Dynamic Image Manipulator
-------------------------

*) Overview

This is a mod_perl handler, not directly tied in with my content
management system, but is/will be used extensively by it. The premise is
to dynamically generate images, cache them, and present them to browser
clients. The URI, as well as Apache configuration directives, is used to
determine what is to be generated.

*) Basic Uses

The most basic uses of this application will to dynamically generate TTF
text for titles, buttons, sidebars, etc. The current version of this
code does this, and quite well. Foreground and background colors, font
name (with bold/italic support), font size, image size (or automatically
detected based on the size of the text), and rotation.

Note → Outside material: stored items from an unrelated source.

Lemma destroy_done reason o1 hs' ans :
  reason <> RDMA_REMOVE_ABORT -> reason <> RDMA_REMOVE_DESTROY ->
  (o1 = with_usecnt o (-1) /\ c_true ans = false /\ hs' = s.(hw) ∖ {[h]}) \/ (o1 = with_object (with_usecnt o (-1)) None /\ hs' = s.(hw)) ->
  uverbs_destroy_uobject (put_uobj s u o1) u reason ans = Some (cleaned s u o hs', 0).
Proof.
  intros Hna Hnd Ho1. destruct cleaned_facts as (Huse & Hi & Hr & Hh).
  assert (Hstep : exists s1 o2, destroy_object (put_uobj s u o1) u reason ans = Some (s1, 0) /\
    s1 = set_hw (put_uobj s u o2) hs' /\ with_ref (with_usecnt (with_context o2 false) 0) (o2.(ref) - 1) =
      with_ref (with_usecnt (with_context (with_object o None) false) 0) (o.(ref) - 1) /\ o2.(ref) = o.(ref)).
  { unfold destroy_object, destroy_hw_idr_uobject, mbind, option_bind. cbn. rewrite lookup_insert_eq, decide_False by done.
    destruct Ho1 as [(-> & Hans & ->)|(-> & ->)]; cbn.
    - rewrite Ho, Hans, decide_True by done. cbn. eexists _, (with_object (with_usecnt o (-1)) None). split; [done|]. split; [|done].
      unfold put_uobj, set_uobjs, set_hw. cbn. by rewrite insert_insert_eq.
    - by eexists _, (with_object (with_usecnt o (-1)) None). }
  destruct Hstep as (s1 & o2 & Hd & -> & Heq & Hro). unfold uverbs_destroy_uobject, mbind, option_bind. cbn [put_uobj set_uobjs uobjs].
  rewrite lookup_insert_eq. assert (Hassert : assert_uverbs_usecnt o1 UVERBS_LOOKUP_WRITE = true) by (by destruct Ho1 as [(-> & _)|(-> & _)]).
  rewrite Hassert. cbn [negb]. rewrite Hd. cbn iota beta. change (c_true 0) with false. cbn iota beta.
  unfold release_object, mbind, option_bind. cbn. rewrite lookup_insert_eq, decide_False by done.
  unfold unlist_object, uverbs_uobject_put, mbind, option_bind. cbn. rewrite lookup_insert_eq, decide_True by done. cbn.
  rewrite (proj2 (Z.eqb_neq _ _)) by lia. rewrite decide_False by done.
  unfold cleaned, put_uobj, set_uobjs, set_uobjects, set_hw. cbn. by rewrite !insert_insert_eq, <- Heq.
Qed.

End cleaned.
(** The three ends of a destruction. An object that another command has, or
    that is gone already, is busy and nothing changes. When the driver refuses,
    the object is again what it was, and unlocked. Otherwise the hardware object
    is destroyed, the object is out of the list and without its handle - a lookup
    fails from then on - and it stays locked, so that who still has a reference
    cannot get at it; no other object changes. *)
Theorem uobj_destroy_outcomes s t u ret o :
  reachable s -> at_hold s t (Locked u UVERBS_LOOKUP_DESTROY) -> s.(uobjs) !! u = Some o ->
  (o.(usecnt) <> 0 -> uobj_destroy s u ret = Some (s, - EBUSY)) /\
  (o.(usecnt) = 0 -> is_Some o.(object) -> ret <> 0 -> uobj_destroy s u ret = Some (s, ret)) /\
  (o.(usecnt) = 0 -> o.(object) = None \/ ret = 0 ->
     exists s' o', uobj_destroy s u ret = Some (s', 0) /\
       (forall v, v <> u -> s'.(uobjs) !! v = s.(uobjs) !! v) /\
       s'.(uobjs) !! u = Some o' /\ o'.(object) = None /\ o'.(usecnt) = -1 /\
       o'.(ref) = o.(ref) - 1 - c_bool (bool_decide (u ∈ s.(uobjects))) /\
       s'.(uobjects) = filter (.≠ u) s.(uobjects) /\
       (forall h, h ∈ s'.(hw) <-> h ∈ s.(hw) /\ o.(object) <> Some h) /\
       (forall i, s'.(idr) !! i = if decide (i = o.(id)) then None else s.(idr) !! i) /\
       (forall t' mode want, 0 <= o.(id) -> lookup_get_idr_uobject s' t' o.(id) mode want = Some (s', - ENOENT))).
Proof.
  intros Hr Ht Hu. pose proof (reachable_good s Hr) as Hg. split; [|split].
  - by eapply destroy_busy.
  - intros Hn [h Ho] Hret. by eapply destroy_refused_back.
  - intros Hn Hor. eexists (destroyed s u o), _. split; [by apply (destroy_succeeds s t)|]. cbn.
    split; [intros v Hne; by rewrite lookup_insert_ne|]. split; [apply lookup_insert_eq|]. split_and!; try done.
    + intros h. destruct (object o) as [h0|]; [rewrite elem_of_difference, elem_of_singleton; naive_solver|naive_solver].
    + intros i. case_decide as Hi; [subst; apply lookup_delete_eq|by apply lookup_delete_ne].
    + intros t' mode want Hi. unfold lookup_get_idr_uobject. rewrite (proj2 (Z.ltb_ge _ _)) by done. cbn. by rewrite lookup_delete_eq.
Qed.

(** ** Creating one object *)

(** The file with an object under construction, and with it committed. *)
Definition creating (s : ib_uverbs_file) (t u obj i : Z) : ib_uverbs_file :=
  put_hold (set_idr (put_uobj (down_read s) u (mk_uobj obj true None i 1 (-1))) (<[i := None]> s.(idr))) t (Creating u).

Definition committed (s : ib_uverbs_file) (u obj i h : Z) : ib_uverbs_file :=
  mk_ufile (<[u := mk_uobj obj true (Some h) i 2 0]> s.(uobjs)) (<[i := Some u]> s.(idr)) (u :: s.(uobjects)) s.(hw_destroy_rwsem)
    s.(ucontext) s.(ib_dev) s.(closed) (s.(hw) ∪ {[h]}) s.(holds).

Lemma begin_creates s t obj a u i :
  hw_destroy_rwsem s <? 0 = false -> a.(a_kzalloc) = Some u -> a.(a_xa_alloc) = inr i -> a.(a_charge) = 0 ->
  a.(a_has_context) = true \/ s.(ib_dev) = true /\ s.(ucontext) = true ->
  rdma_alloc_begin_uobject s t obj a = (creating s t u obj i, 0).
Proof.
  intros Hs Hu Hi Hc Hctx. unfold rdma_alloc_begin_uobject, alloc_begin_idr_uobject, alloc_uobj. rewrite Hs, Hu, Hi, Hc. cbn.
  by destruct Hctx as [-> | [-> ->]]; cbn; rewrite ?andb_false_r.
Qed.

Lemma begin_fails s t obj a : s.(holds) !! t = None ->
  (rdma_alloc_begin_uobject s t obj a).1.(holds) !! t = None -> (rdma_alloc_begin_uobject s t obj a).1 = s.
Proof.
  intros Ht. unfold rdma_alloc_begin_uobject. case_match; [done|]. destruct (alloc_begin_idr_uobject (down_read s) obj a) as [s1 [e|u]] eqn:Ha.
  - intros _. cbn. unfold alloc_begin_idr_uobject in Ha. repeat case_match; simplify_eq; apply up_down.
  - cbn. by rewrite lookup_insert_eq.
Qed.

Lemma creates_then s t u obj i h :
  handler_creates (creating s t u obj i) u h =
    Some (set_hw (put_uobj (creating s t u obj i) u (mk_uobj obj true (Some h) i 1 (-1))) (s.(hw) ∪ {[h]})).
Proof. unfold handler_creates, mbind, option_bind. cbn. rewrite lookup_insert_eq. done. Qed.

(** Undoing the creation of an object of a file that had neither it nor its handle. *)
Lemma abort_undoes s t u obj i o1 hs : s.(holds) !! t = None -> s.(uobjs) !! u = None -> s.(idr) !! i = None -> u ∉ s.(uobjects) ->
  o1 = mk_uobj obj true o1.(object) i 1 (-1) ->
  ('(s1, _) ← uverbs_destroy_uobject (set_hw (put_uobj (creating s t u obj i) u o1) hs) u RDMA_REMOVE_ABORT 0;
   up_read_hold (put_hold s1 t UpRead) t) = Some (set_hw s hs).
Proof.
  intros Ht Hu Hi Hl ->. unfold uverbs_destroy_uobject, destroy_object, alloc_abort_idr_uobject, mbind, option_bind. cbn.
  rewrite lookup_insert_eq. cbn. rewrite decide_True, decide_False by done. cbn.
  unfold release_object, mbind, option_bind. cbn. rewrite lookup_insert_eq, decide_False by done. cbn.
  unfold unlist_object, mbind, option_bind. cbn. rewrite lookup_insert_eq, decide_False by done. cbn.
  unfold uverbs_uobject_put, mbind, option_bind. cbn. rewrite lookup_insert_eq, decide_True by done. cbn [ref with_usecnt with_context].
  change (1 - 1 =? 0) with true. cbn. unfold up_read_hold, end_hold, set_holds, set_hw. cbn. rewrite !delete_insert_eq, !delete_id, Z.add_simpl_r by done. done.
Qed.

(** Creating an object: all or nothing. A command that cannot begin leaves
    the file as it was. While the object is being made its handle leads nowhere.
    When the handler fails and undoes what it did, or has the hardware object
    destroyed, the file is exactly what it was before. When it succeeds, the
    object is in the file under its handle, first of the list and unlocked, and
    nothing else has changed. *)
Theorem creation_all_or_nothing s t obj a : reachable s -> enabled s (AllocBegin t obj a) ->
  ((rdma_alloc_begin_uobject s t obj a).1.(holds) !! t = None -> (rdma_alloc_begin_uobject s t obj a).1 = s) /\
  (forall u i h, a.(a_kzalloc) = Some u -> a.(a_xa_alloc) = inr i -> a.(a_charge) = 0 ->
     a.(a_has_context) = true \/ s.(ib_dev) = true /\ s.(ucontext) = true -> h ∉ s.(hw) ->
     exists s1, rdma_alloc_begin_uobject s t obj a = (s1, 0) /\
       (forall t' mode want, 0 <= i -> lookup_get_idr_uobject s1 t' i mode want = Some (s1, - ENOENT)) /\
       (s2 ← rdma_alloc_abort_uobject s1 t u false 0; up_read_hold s2 t) = Some s /\
       (s2 ← handler_creates s1 u h; s3 ← rdma_alloc_abort_uobject s2 t u true 0; up_read_hold s3 t) = Some s /\
       (s2 ← handler_creates s1 u h; s3 ← rdma_alloc_commit_uobject s2 t u; up_read_hold s3 t) = Some (committed s u obj i h)).
Proof.
  intros Hr (Hcl & Ht & Hctx & Hk & Hx). pose proof (reachable_good s Hr) as Hg. split; [by apply begin_fails|].
  intros u i h Hu Hi Hch Hc Hh. specialize (Hk u Hu). specialize (Hx i Hi). destruct (unborn s u (proj1 Hg) Hk) as (Hl & _).
  apply bool_decide_eq_false in Hl. exists (creating s t u obj i).
  split; [apply begin_creates; auto; by apply (sem_read s)|]. split; [|split; [|split]].
  - intros t' mode want Hi0. unfold lookup_get_idr_uobject. rewrite (proj2 (Z.ltb_ge _ _)) by done. cbn. by rewrite lookup_insert_eq.
  - pose proof (abort_undoes s t u obj i (mk_uobj obj true None i 1 (-1)) s.(hw) Ht Hk Hx Hl eq_refl) as Ha.
    rewrite (put_uobj_back (creating s t u obj i)) in Ha by (cbn; by rewrite lookup_insert_eq).
    change (set_hw (creating s t u obj i) (hw s)) with (creating s t u obj i) in Ha.
    unfold rdma_alloc_abort_uobject, mbind, option_bind in *. cbn iota beta. change (c_true 0) with false. cbn iota.
    destruct (uverbs_destroy_uobject _ u RDMA_REMOVE_ABORT 0) as [[s2 r]|]; [|done]. rewrite Ha. by destruct s.
  - pose proof (abort_undoes s t u obj i (mk_uobj obj true (Some h) i 1 (-1)) ((s.(hw) ∪ {[h]}) ∖ {[h]}) Ht Hk Hx Hl eq_refl) as Ha.
    rewrite creates_then. unfold rdma_alloc_abort_uobject, destroy_hw_idr_uobject, mbind, option_bind in *. cbn iota beta.
    cbn [uobjs set_hw put_uobj set_uobjs]. rewrite lookup_insert_eq. cbn [object]. change (c_true 0) with false. cbn iota.
    cbn [hw set_hw]. rewrite decide_True by set_solver. cbn iota beta. change (c_true 0) with false. cbn iota. unfold set_hw in *. cbn in *.
    destruct (uverbs_destroy_uobject _ u RDMA_REMOVE_ABORT 0) as [[s2 r]|]; [|done]. rewrite Ha. f_equal.
    replace ((hw s ∪ {[h]}) ∖ {[h]}) with (hw s) by set_solver. by destruct s.
  - rewrite creates_then. unfold mbind, option_bind. unfold rdma_alloc_commit_uobject, uverbs_uobject_get, alloc_commit_idr_uobject, mbind, option_bind.
    cbn. rewrite !lookup_insert_eq. cbn. rewrite ?lookup_insert_eq. cbn. rewrite ?lookup_insert_eq, decide_True by done.
    unfold up_read_hold, end_hold, set_holds, up_read, set_sem, put_hold, set_idr, committed. cbn.
    rewrite !insert_insert_eq, !delete_insert_eq, delete_id, Z.add_simpl_r by done. done.
Qed.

The basic text support could be extended to allow for images to be
overlayed on the text (or placed under the text), or stretch images
similarly to how Enlightenment displays window manager themes.

Other uses planned would be to manipulate existing images. For instance,
if an image on a website needs a thumbnail, medium size and full-size
view, normally a person must make all versions by hand. If any
formatting needs to be done, like borders or drop-shadows, this
increases complexity. If a person could just drop an image in a
directory, and link to that image, the image could automatically be
resized, borders added, drop shadows put in place. The resulting image
would then be cached, and outputted.

*) URI Arguments

Information about what is to be done is passed through the URI. This
works for simple tasks like text display, but if anything more
complicated is to be done, external configuration files must be used.
We'll get to that in a bit.

Essentially, arguments are passed using the PATH_INFO HTTP header. We
want the browser to think this is an actual file, instead of a
dynamically generated image, so that the browser is more inclined to
cache the content. So, a typical query would be:

  http://localhost/genText/font=ArialBold;size=24;fgcolor=#ffffff;
  bgcolor=#000000;rotate=90;text=This+Is+The+Text

Resizing an image could be accomplished by doing:

  http://localhost/genImage/source=/images/ducks.jpg;scale-ratio=1:1;
  width=120;height=80;border-size:1px;border-color:#000000;
  shadow-color:#000000;shadow-angle:270;shadow-distance:5px

This would resize an image to the indicated width/height. The
"scale-ratio" argument would limit the width/height ratio, so the
maximum dimension would be used. The other attributes are obvious.

*) Configuration Files
Lets assume that we are going to scale an image, add borders to it which
consist of other images, and add text captions over the image. This
would result in such a long URI, that browsers would probably truncate
it. In addition, providing direct access to the browser opens up
possibilities for DoS attacks. Therefore, a configuration file should be
used. The config file must be flexible enough to allow a web page to
provide various input, but have certain defaults set, and restricted.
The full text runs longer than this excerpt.